Show all lines from the data that include the word "revert".
◇ ◇ ◇ ◇
(* ===== verification/GoStrings.v ===== *)
(** * Go strings

    The functions of Go's [strings] and [strconv] packages that the library
    calls, on the bytes of a string.  [to_lower] and [trim_space] are exact on
    ASCII; every caller also requires its argument to pass [validDNSName] or to
    be an IP literal, which no string with a byte above 0x7f does. *)
From S2P Require Import Prelude.
Set Default Goal Selector "!".
Local Open Scope Z_scope.

Implicit Types (c : byte) (l : list byte).

Fixpoint has_prefix (p l : list byte) : bool :=
  match p, l with
  | [], _ => true
  | x :: p, y :: l => bool_decide (x = y) && has_prefix p l
  | _, _ => false
  end.
Definition has_suffix (p l : list byte) : bool := has_prefix (rev p) (rev l).

Definition contains_byte c l : bool := existsb (λ x, bool_decide (x = c)) l.
Definition contains_any (cs l : list byte) : bool := existsb (λ x, bool_decide (x ∈ cs)) l.

(** [strings.Cut(l, string(c))] *)
Fixpoint cut c l : option (list byte * list byte) :=
  match l with
  | [] => None
  | x :: l => if decide (x = c) then Some ([], l)
              else '(before, after) ← cut c l; Some (x :: before, after)
  end.

(** [strings.CutLast(l, string(c))] *)
Fixpoint cut_last c l : option (list byte * list byte) :=
  match l with
  | [] => None
  | x :: l => match cut_last c l with
              | Some (before, after) => Some (x :: before, after)
              | None => if decide (x = c) then Some ([], l) else None
              end
  end.

(** [strings.Split(l, string(c))] *)
Fixpoint split c l : list (list byte) :=
  match l with
  | [] => [[]]
  | x :: l => if decide (x = c) then [] :: split c l
              else match split c l with
                   | [] => [[x]]
                   | p :: ps => (x :: p) :: ps
                   end
  end.

Definition in_range (lo hi : Z) c : bool := (lo <=? byte_val c) && (byte_val c <=? hi).
Definition is_digit c : bool := in_range 48 57 c.
Definition is_lower c : bool := in_range 97 122 c.
Definition is_upper c : bool := in_range 65 90 c.

Definition to_lower_byte c : byte := if is_upper c then byte_of_Z (byte_val c + 32) else c.
Definition to_lower l : list byte := to_lower_byte <$> l.

Definition is_space c : bool := in_range 9 13 c || (byte_val c =? 32).
Fixpoint trim_left l : list byte :=
  match l with x :: l' => if is_space x then trim_left l' else l | [] => [] end.
Definition trim_space l : list byte := rev (trim_left (rev (trim_left l))).

(** [bytes.TrimPrefix] *)
Definition trim_prefix (p l : list byte) : list byte :=
  if has_prefix p l then drop (length p) l else l.

(** ** Decimal numbers *)
Definition digits_val l : Z := foldl (λ acc c, acc * 10 + (byte_val c - 48)) 0 l.

Definition max_int : Z := 2 ^ 63 - 1.
Definition min_int : Z := - 2 ^ 63.

(** [strconv.Atoi]; [None] is a syntax or range error. *)
Definition atoi l : option Z :=
  let '(neg, ds) := match l with
    | x :: l' => if decide (x = x2d) then (true, l') else if decide (x = x2b) then (false, l') else (false, l)
    | [] => (false, [])
    end in
  if bool_decide (ds = []) || negb (forallb is_digit ds) then None
  else let v := if neg : bool then - digits_val ds else digits_val ds in
       if (min_int <=? v) && (v <=? max_int) then Some v else None.

Fixpoint nat_digits (fuel : nat) (z : Z) (acc : list byte) : list byte :=
  match fuel with
  | O => acc
  | S fuel =>
      let acc := byte_of_Z (48 + z mod 10) :: acc in
      if z <? 10 then acc else nat_digits fuel (z / 10) acc
  end.

(** [strconv.Itoa]; 20 digits are enough for a 64-bit integer. *)
Definition itoa (z : Z) : list byte :=
  if z <? 0 then x2d :: nat_digits 20 (- z) [] else nat_digits 20 z [].

(** ** Specifications *)

Lemma has_prefix_spec p l : has_prefix p l = true ↔ ∃ k, l = p ++ k.
Proof.
  revert l. induction p as [|x p IH]; intros l; simpl; [naive_solver|].
  destruct l as [|y l]; simpl.
  - split; [done|]. by intros [k Hk].
  - rewrite andb_true_iff, bool_decide_eq_true, IH. naive_solver.
Qed.

Lemma has_suffix_spec p l : has_suffix p l = true ↔ ∃ k, l = k ++ p.
Proof.
  unfold has_suffix. rewrite has_prefix_spec. split.
  - intros [k Hk]. exists (rev k).
    rewrite <-(rev_involutive l), Hk, rev_app_distr, rev_involutive. done.
  - intros [k ->]. exists (rev k). by rewrite rev_app_distr.
Qed.

Lemma contains_byte_spec c l : contains_byte c l = true ↔ c ∈ l.
Proof.
  unfold contains_byte. rewrite existsb_exists, list_elem_of_In.
  setoid_rewrite bool_decide_eq_true. naive_solver.
Qed.

Lemma cut_Some c l before after :
  cut c l = Some (before, after) ↔ l = before ++ c :: after ∧ c ∉ before.
Proof.
  revert before. induction l as [|x l IH]; intros before; simpl.
  - split; [done|]. intros [H _]. by destruct before.
  - destruct (decide (x = c)) as [->|Hne].
    + split; [intros [= <- <-]; split; [done|apply not_elem_of_nil]|].
      intros [H Hn]. destruct before as [|y before]; simplify_eq/=; [done|].
      exfalso. apply Hn, list_elem_of_here.
    + rewrite bind_Some. split.
      * intros ([b a] & Hc & [= <- <-]). apply IH in Hc as [-> Hb]. split; [done|].
        rewrite not_elem_of_cons. split; [congruence|done].
      * intros [H Hn]. destruct before as [|y before]; simplify_eq/=.
        exists (before, after). rewrite not_elem_of_cons in Hn. split; [|done].
        apply IH. naive_solver.
Qed.

Lemma cut_None c l : cut c l = None ↔ c ∉ l.
Proof.
  induction l as [|x l IH]; simpl; [split; [intros _; apply not_elem_of_nil|done]|].
  rewrite not_elem_of_cons. destruct (decide (x = c)) as [->|]; [naive_solver|].
  destruct (cut c l) as [[]|]; simpl; naive_solver.
Qed.

Lemma cut_last_None c l : cut_last c l = None ↔ c ∉ l.
Proof.
  induction l as [|x l IH]; simpl; [split; [intros _; apply not_elem_of_nil|done]|].
  rewrite not_elem_of_cons. destruct (cut_last c l) as [[]|]; [naive_solver|].
  destruct (decide (x = c)); naive_solver.
Qed.

Lemma cut_last_Some c l before after :
  cut_last c l = Some (before, after) → l = before ++ c :: after ∧ c ∉ after.
Proof.
  revert before. induction l as [|x l IH]; intros before; simpl; [done|].
  destruct (cut_last c l) as [[b a]|] eqn:E; intros H; simplify_eq.
  - destruct (IH b eq_refl) as [-> Hn]. done.
  - apply cut_last_None in E. destruct (decide (x = c)); by simplify_eq.
Qed.

(** [strings.Join(parts, string(c))] *)
Fixpoint join c (ps : list (list byte)) : list byte :=
  match ps with
  | [] => []
  | [p] => p
  | p :: ps => p ++ c :: join c ps
  end.

Lemma split_not_nil c l : split c l ≠ [].
Proof.
  destruct l as [|x l]; simpl; [done|].
  destruct (decide (x = c)); [done|]. by destruct (split c l).
Qed.

Lemma split_spec c l : join c (split c l) = l ∧ Forall (λ p, c ∉ p) (split c l).
Proof.
  induction l as [|x l [IHj IHf]]; simpl.
  - split; [done|]. by repeat constructor; apply not_elem_of_nil.
  - pose proof (split_not_nil c l) as Hn. destruct (decide (x = c)) as [->|].
    + split; [|by constructor; [apply not_elem_of_nil|]].
      destruct (split c l) as [|p ps]; [done|]. simpl in *. by rewrite IHj.
    + destruct (split c l) as [|p ps]; [done|]. apply Forall_cons in IHf as [Hp Hps].
      split.
      * destruct ps; simpl in *; congruence.
      * constructor; [|done]. by rewrite not_elem_of_cons.
Qed.

Lemma split_cons_prefix c p l : c ∉ p → split c (p ++ c :: l) = p :: split c l.
Proof.
  induction p as [|x p IH]; intros Hn; simpl; [by rewrite decide_True|].
  apply not_elem_of_cons in Hn as [Hx Hp]. rewrite decide_False by done. by rewrite IH.
Qed.

Example itoa_vectors :
  itoa 8080 = bytes_of_string "8080" ∧ itoa 0 = bytes_of_string "0" ∧ itoa (-12) = bytes_of_string "-12"
  ∧ atoi (bytes_of_string "+443") = Some 443 ∧ atoi (bytes_of_string "44x") = None.
Proof. by vm_compute. Qed.

Lemma cut_last_app c a b : c ∉ b → cut_last c (a ++ c :: b) = Some (a, b).
Proof.
  intros Hb. induction a as [|x a IH]; simpl; [|by rewrite IH].
  by rewrite (proj2 (cut_last_None c b)), decide_True.
Qed.

(** ** Printing and reading decimal numbers *)

Lemma digits_val_snoc l c : digits_val (l ++ [c]) = digits_val l * 10 + (byte_val c - 48).
Proof. unfold digits_val. by rewrite foldl_app. Qed.

Lemma digit_char z : 0 <= z < 10 →
  is_digit (byte_of_Z (48 + z)) = true ∧ byte_val (byte_of_Z (48 + z)) = 48 + z.
Proof.
  intros Hz. unfold is_digit, in_range. rewrite byte_val_of, Z.mod_small by lia.
  rewrite andb_true_iff, !Z.leb_le. lia.
Qed.

Lemma nat_digits_spec fuel z acc :
  0 <= z < 10 ^ Z.of_nat fuel → (0 < fuel)%nat →
  ∃ ds, nat_digits fuel z acc = ds ++ acc ∧ ds ≠ [] ∧
        Forall (λ c, is_digit c = true) ds ∧ digits_val ds = z.
Proof.
  revert z acc. induction fuel as [|fuel IH]; intros z acc Hz Hf; [lia|]. cbn [nat_digits].
  pose proof (Z.mod_pos_bound z 10 ltac:(lia)) as Hm. destruct (digit_char _ Hm) as [Hd Hv].
  destruct (Z.ltb_spec z 10) as [Hlt|Hge].
  - exists [byte_of_Z (48 + z mod 10)]. split_and!; [done|done|by constructor|].
    unfold digits_val. cbn [foldl]. rewrite Hv, Z.mod_small by lia. lia.
  - rewrite Nat2Z.inj_succ, Z.pow_succ_r in Hz by lia.
    assert (fuel ≠ 0%nat) by (intros ->; cbn in Hz; lia).
    destruct (IH (z / 10) (byte_of_Z (48 + z mod 10) :: acc)) as (ds & -> & Hne & Hds & Hval).
    + split; [apply Z.div_pos; lia|]. apply Z.div_lt_upper_bound; lia.
    + lia.
    + exists (ds ++ [byte_of_Z (48 + z mod 10)]). rewrite <-app_assoc. split_and!; [done| | |].
      * by destruct ds.
      * apply Forall_app. split; [done|]. by constructor.
      * rewrite digits_val_snoc, Hval, Hv. rewrite (Z.div_mod z 10) at 3 by lia. lia.
Qed.

Lemma itoa_digits z : 0 <= z <= max_int →
  itoa z ≠ [] ∧ Forall (λ c, is_digit c = true) (itoa z) ∧ digits_val (itoa z) = z.
Proof.
  intros Hz. unfold itoa. rewrite (proj2 (Z.ltb_ge _ _)) by lia.
  destruct (nat_digits_spec 20 z []) as (ds & -> & ? & ? & ?); [|lia|by rewrite app_nil_r].
  split; [lia|]. transitivity (2 ^ 63); [unfold max_int in Hz; lia|reflexivity].
Qed.

Lemma atoi_itoa z : 0 <= z <= max_int → atoi (itoa z) = Some z.
Proof.
  intros Hz. destruct (itoa_digits z Hz) as (Hne & Hd & Hv). unfold atoi.
  destruct (itoa z) as [|c l]; [done|]. pose proof (Forall_inv Hd) as Hc.
  rewrite !decide_False by (by intros ->).
  rewrite bool_decide_eq_false_2 by done. cbn [orb].
  assert (forallb is_digit (c :: l) = true) as ->.
  { apply forallb_forall. intros x Hx%list_elem_of_In. rewrite Forall_forall in Hd. by apply Hd. }
  cbn [negb]. rewrite Hv. unfold min_int, max_int in *. rewrite !(proj2 (Z.leb_le _ _)) by lia. done.
Qed.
◇ ◇ ◇ ◇
** EXERCISE RESPONSE **
  revert l. induction p as [|x p IH]; intros l; simpl; [naive_solver|].
  revert before. induction l as [|x l IH]; intros before; simpl.
  revert before. induction l as [|x l IH]; intros before; simpl; [done|].
  revert z acc. induction fuel as [|fuel IH]; intros z acc Hz Hf; [lia|]. cbn [nat_digits].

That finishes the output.